Chiunque frequenti con assiduità gli animali avrà incontrato veterinari straordinari per capacità e generosità: ce ne sono moltissimi per fortuna. Ma anche, di contro, sarà incappato in quelle situazioni in cui, vestito del proprio ruolo, il medico si prende libertà ingiustificabili.
Quante costose cliniche veterinarie, ad esempio, forti del fatto di non avere concorrenza fuori orario o nei giorni festivi, sottopongono le persone che sopraggiungono per un'emergenza - laddove questa non sia devastante - a attese poco cordiali, lungaggini inutili che sembrano quasi piccole torture consapevoli? Esistono strutture che, pur riscuotendo parcelle di migliaia di euro, riconsegnano gli animali senza aver avuto l'accortezza di pulirne il pelo da eventuali residui di escrementi, sporchi dal momento del ricovero o durante le degenze in gabbia.
Quanti ambulatori diagnostici e quanti professionisti consentono viavai di gente durante radiografie, accertamenti, visite, incuranti dell'ovvio disagio indotto ai clienti? In un luogo estraneo dove in genere ci si reca per un problema, manipolato, tosato, difficilmente un animale è a proprio agio e arrecargli stress superflui costituisce una mancanza di rispetto ancorché di competenza abbastanza frequente.
Cosa poi accada negli ambulatori delle Asl agli animali di nessuno, i randagi da canile, non ci è dato sapere. Di certo esistono luoghi di eccellenza, ma anche tragici casi di sbrigatività, cinismo e crudeltà.
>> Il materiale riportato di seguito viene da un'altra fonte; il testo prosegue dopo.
(* ===== verification/ConsultationJournal.v ===== *)
(** ConsultationJournal: the crash boundary of consultation execution
    (core/agent/thread_store/consultation.rs, and the owner loop of
    core/agent/consultation.rs that drives it).

    The journal is written whole at every change.  A write may reach the disk,
    fail before it does, or reach it and still report failure; the outcomes of
    the writes to come are part of the world.  A process may stop between any
    two operations; the disk keeps what it holds. *)

From S2P Require Import Prelude.
From S2P Require Import Text.
From S2P Require Import Json.
From S2P Require Import AgentGate.
From S2P Require Import AgentTypes.
From S2P Require Import AgentTurn.

Record QueuedInstruction := mkQueued {
  qi_turn_id : string;
  qi_input : Message;
  qi_provider_name : string;
  qi_options : Value;
  qi_group : option Value
}.

Record AdmissionState := mkAdmission {
  ad_completed : gset string;
  ad_pending : option string;
  ad_queued : list QueuedInstruction;
  ad_abandoned : gset string
}.

Definition admission_default : AdmissionState := mkAdmission ∅ None [] ∅.

Definition DROPPED_PREVIEW_CHARS : nat := 120.

Record DroppedInput := mkDropped {
  di_turn_id : string;
  di_text_preview : string
}.

Record ConsultationRecovery := mkRecovery {
  rv_abandoned_turn_id : option string;
  rv_dropped_inputs : list DroppedInput;
  rv_reason : string
}.

Definition text_block (b : ContentBlock) : option string :=
  match b with BlockText t => Some t | _ => None end.

Definition role_eqb (a b : Role) : bool :=
  match a, b with
  | RoleUser, RoleUser | RoleAssistant, RoleAssistant | RoleSystem, RoleSystem => true
  | _, _ => false
  end.

Definition dropped_input (entry : QueuedInstruction) : DroppedInput :=
  let preview :=
    if role_eqb (ms_role (qi_input entry)) RoleUser then
      trim_end (take_chars DROPPED_PREVIEW_CHARS
        (join_space (split_whitespace (join_space (omap text_block (ms_content (qi_input entry)))))))
    else ""%string in
  mkDropped (qi_turn_id entry) preview.

(* ------------------------------------------------------------------ *)
(** ** The journal on its disk *)

(** The file: absent, not readable as a journal, or a state. *)
Inductive JournalFile :=
  | FileAbsent
  | FileCorrupt
  | FileHolds (state : AdmissionState).

Inductive WriteOutcome := Written | NotWritten | WrittenUnproved.

Inductive JournalError :=
  | RequiresRecovery
  | IdentityRequired
  | RefusingReplay
  | PotentiallyExecuted
  | OutOfOrder
  | AlreadyExecuting
  | NotTheFront
  | IdentityMismatch
  | WriteUncertain
  | Corrupt
  | AlreadyOwned
  | InvalidIdentity
  | NotSourceContent.

Record Journal := mkJournal {
  jn_state : AdmissionState;
  jn_recovery_reason : option string;
  jn_recovery : option ConsultationRecovery
}.

(** A journal with its file and the outcomes of the writes to come; when none
    is listed a write succeeds. *)
Record Desk := mkDesk {
  dk_journal : Journal;
  dk_file : JournalFile;
  dk_writes : list WriteOutcome
}.

Definition set_state (f : AdmissionState → AdmissionState) (d : Desk) : Desk :=
  d <| dk_journal ::= (λ j, j <| jn_state ::= f |>) |>.

Definition desk_state (d : Desk) : AdmissionState := jn_state (dk_journal d).

Definition require_recovery (reason : string) (d : Desk) : Desk :=
  d <| dk_journal ::= (λ j, j <| jn_recovery_reason ::=
         (λ r, match r with Some _ => r | None => Some reason end) |>) |>.

Definition next_write (d : Desk) : WriteOutcome :=
  match dk_writes d with [] => Written | w :: _ => w end.

(** [persist_json] of the state, and the reason kept when it fails. *)
Definition journal_persist (d : Desk) : Desk * (JournalError + unit) :=
  let holds := FileHolds (desk_state d) in
  let after := d <| dk_writes ::= tail |> in
  match next_write d with
  | Written => (after <| dk_file := holds |>, inr tt)
  | NotWritten => (require_recovery "consultation journal write uncertain" after, inl WriteUncertain)
  | WrittenUnproved =>
      (require_recovery "consultation journal write uncertain" (after <| dk_file := holds |>), inl WriteUncertain)
  end.

Definition recovery_reason (d : Desk) : option string := jn_recovery_reason (dk_journal d).

Definition take_recovery (d : Desk) : Desk * option ConsultationRecovery :=
  (d <| dk_journal ::= (λ j, j <| jn_recovery := None |>) |>, jn_recovery (dk_journal d)).

Definition has_completed_turns (d : Desk) : bool :=
  negb (bool_decide (ad_completed (desk_state d) = ∅)).

Definition blank_id (turn : string) : bool := trim_is_empty turn.

(** [queued.first().is_some_and(…)]. *)
Definition front_is (turn : string) (s : AdmissionState) : bool :=
  match ad_queued s with
  | [] => false
  | entry :: _ => String.eqb (qi_turn_id entry) turn
  end.

Definition queued_ids (s : AdmissionState) : list string := map qi_turn_id (ad_queued s).

Definition abandon_unfinished (reason : string) (d : Desk)
    : Desk * (JournalError + option ConsultationRecovery) :=
  let s := desk_state d in
  if bool_decide (ad_pending s = None) && bool_decide (queued_ids s = []) then (d, inr None)
  else
    let abandoned_turn_id := ad_pending s in
    let dropped := ad_queued s in
    let retired := match abandoned_turn_id with Some turn => {[ turn ]} | None => ∅ end in
    let d1 := set_state (λ s, s <| ad_pending := None |> <| ad_queued := [] |>
                                <| ad_abandoned ::= (λ a, retired ∪ a) |>) d in
    match journal_persist d1 with
    | (d2, inl error) =>
        (set_state (λ s, s <| ad_abandoned ::= (λ a, a ∖ retired) |>
                           <| ad_queued := dropped |> <| ad_pending := abandoned_turn_id |>) d2, inl error)
    | (d2, inr tt) =>
        (d2, inr (Some (mkRecovery abandoned_turn_id (map dropped_input dropped) reason)))
    end.

Definition accept_input (input : QueuedInstruction) (d : Desk) : Desk * (JournalError + unit) :=
  let s := desk_state d in
  let turn := qi_turn_id input in
  if bool_decide (is_Some (recovery_reason d)) then (d, inl RequiresRecovery)
  else if blank_id turn then (d, inl IdentityRequired)
  else if bool_decide (turn ∈ ad_completed s) || bool_decide (turn ∈ ad_abandoned s)
          || existsb (λ entry, String.eqb (qi_turn_id entry) turn) (ad_queued s)
  then (d, inl RefusingReplay)
  else journal_persist (set_state (λ s, s <| ad_queued ::= (λ q, q ++ [input]) |>) d).

Definition discard_unstarted (turn : string) (d : Desk) : Desk * (JournalError + unit) :=
  let s := desk_state d in
  if bool_decide (is_Some (recovery_reason d)) then (d, inl RequiresRecovery)
  else if bool_decide (is_Some (ad_pending s)) then (d, inl PotentiallyExecuted)
  else if negb (front_is turn s) then (d, inl OutOfOrder)
  else
    match journal_persist (set_state (λ s, s <| ad_queued ::= tail |>) d) with
    | (d2, inl error) => (set_state (λ s, s <| ad_queued ::= (λ q, take 1 (ad_queued (desk_state d)) ++ q) |>) d2, inl error)
    | (d2, inr tt) => (d2, inr tt)
    end.

Definition journal_begin (turn : string) (d : Desk) : Desk * (JournalError + unit) :=
  let s := desk_state d in
  if bool_decide (is_Some (recovery_reason d)) then (d, inl RequiresRecovery)
  else if bool_decide (is_Some (ad_pending s)) then (d, inl AlreadyExecuting)
  else if bool_decide (turn ∈ ad_completed s) || bool_decide (turn ∈ ad_abandoned s) then (d, inl RefusingReplay)
  else if negb (front_is turn s) then (d, inl NotTheFront)
  else journal_persist (set_state (λ s, s <| ad_pending := Some turn |>) d).

Definition journal_complete (turn : string) (d : Desk) : Desk * (JournalError + unit) :=
  let s := desk_state d in
  if bool_decide (is_Some (recovery_reason d)) then (d, inl RequiresRecovery)
  else if negb (bool_decide (ad_pending s = Some turn)) then (d, inl IdentityMismatch)
  else if negb (front_is turn s) then (d, inl NotTheFront)
  else
    match journal_persist (set_state (λ s, s <| ad_queued ::= tail |>
             <| ad_completed ::= (λ c, {[ turn ]} ∪ c) |> <| ad_pending := None |>) d) with
    | (d2, inl error) =>
        (set_state (λ s, s <| ad_pending := Some turn |>
                           <| ad_queued ::= (λ q, take 1 (ad_queued (desk_state d)) ++ q) |>) d2, inl error)
    | (d2, inr tt) => (d2, inr tt)
    end.

(** [ConsultationJournal::open] once the identity is a valid thread id;
    [lock_free] is the kernel's answer. *)
Definition journal_open (lock_free : bool) (file : JournalFile) (writes : list WriteOutcome)
    : JournalFile * list WriteOutcome * (JournalError + Journal) :=
  if negb lock_free then (file, writes, inl AlreadyOwned)
  else
    match file with
    | FileCorrupt => (file, writes, inl Corrupt)
    | _ =>
        let state := match file with FileHolds s => s | _ => admission_default end in
        let d := mkDesk (mkJournal state None None) file writes in
        match abandon_unfinished "owner restarted before the turn finished" d with
        | (d2, inl error) => (dk_file d2, dk_writes d2, inl error)
        | (d2, inr recovery) =>
            (dk_file d2, dk_writes d2, inr ((dk_journal d2) <| jn_recovery := recovery |>))
        end
    end.

(* ------------------------------------------------------------------ *)
(** ** Reading without owning *)

Record ConsultationInputSnapshot := mkSnapshot {
  sn_turn_id : string;
  sn_input : Message;
  sn_provider_name : string
}.

Record ConsultationRecoverySnapshot := mkRecoverySnapshot {
  sn_consultation_id : string;
  sn_pending_turn_id : option string;
  sn_retained_inputs : list ConsultationInputSnapshot
}.

Definition is_source_block (b : ContentBlock) : bool :=
  match b with BlockText _ | BlockImage _ _ => true | _ => false end.

(** The loop over the retained inputs; [ids] are those seen before. *)
Fixpoint check_retained (completed ids : gset string) (queued : list QueuedInstruction)
    : JournalError + unit :=
  match queued with
  | [] => inr tt
  | entry :: rest =>
      if blank_id (qi_turn_id entry) || bool_decide (qi_turn_id entry ∈ ids)
         || bool_decide (qi_turn_id entry ∈ completed)
      then inl InvalidIdentity
      else if negb (role_eqb (ms_role (qi_input entry)) RoleUser
                    && forallb is_source_block (ms_content (qi_input entry)))
      then inl NotSourceContent
      else check_retained completed ({[ qi_turn_id entry ]} ∪ ids) rest
  end.

Definition check_pending (s : AdmissionState) : JournalError + unit :=
  match ad_pending s with
  | None => inr tt
  | Some pending =>
      if blank_id pending || bool_decide (pending ∈ ad_completed s) then inl InvalidIdentity
      else if bool_decide (queued_ids s = []) || front_is pending s then inr tt
      else inl NotTheFront
  end.

Definition inspect_retained_input (id : string) (file : JournalFile)
    : JournalError + option ConsultationRecoverySnapshot :=
  match file with
  | FileAbsent => inr None
  | FileCorrupt => inl Corrupt
  | FileHolds s =>
      (let? _ := check_retained (ad_completed s) ∅ (ad_queued s) in
       let? _ := check_pending s in
       inr (Some (mkRecoverySnapshot id (ad_pending s)
         (map (λ entry, mkSnapshot (qi_turn_id entry) (qi_input entry) (qi_provider_name entry)) (ad_queued s)))))%mach
  end.

(* ------------------------------------------------------------------ *)
(** ** The owner of a consultation *)

(** What becomes of one queued turn outside the journal: the capture's verdict
    on a spoken candidate, a replaced provider, the installation lease, and the
    turn itself. *)
Record QueuedTurn := mkTurn {
  qt_turn_id : string;
  qt_authorization : option bool;
  qt_preparation : option bool;
  qt_lease : bool;
  qt_run : bool
}.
La stessa eutanasia, che civilmente prevede l'induzione del coma farmacologico prima della somministrazione del letale Tanax (un veleno molto arretrato utilizzato ormai quasi solo in Italia, che causa la morte in più di un minuto paralizzando i centri nervosi) non segue sempre tale prassi. C'è chi va di fretta, chi agisce senza controllo, chi non perde tempo a spiegare al proprietario ignorante. Un atteggiamento ortodosso è affidato alla personale deontologia del medico, inclusa in quelle che l'Ordine di categoria (che solo qualche anno fa ha ufficialmente riconosciuto gli animali "creature senzienti") suggerisce come "buone pratiche". La mancanza potrebbe essere punita come maltrattamento, ma solo se denunciata: molto difficile, in certi casi.
Si avverte dunque urgente necessità di un'evoluzione rapida della coscienza, per recuperare ogni metro perso rispetto ai progressi scientifici.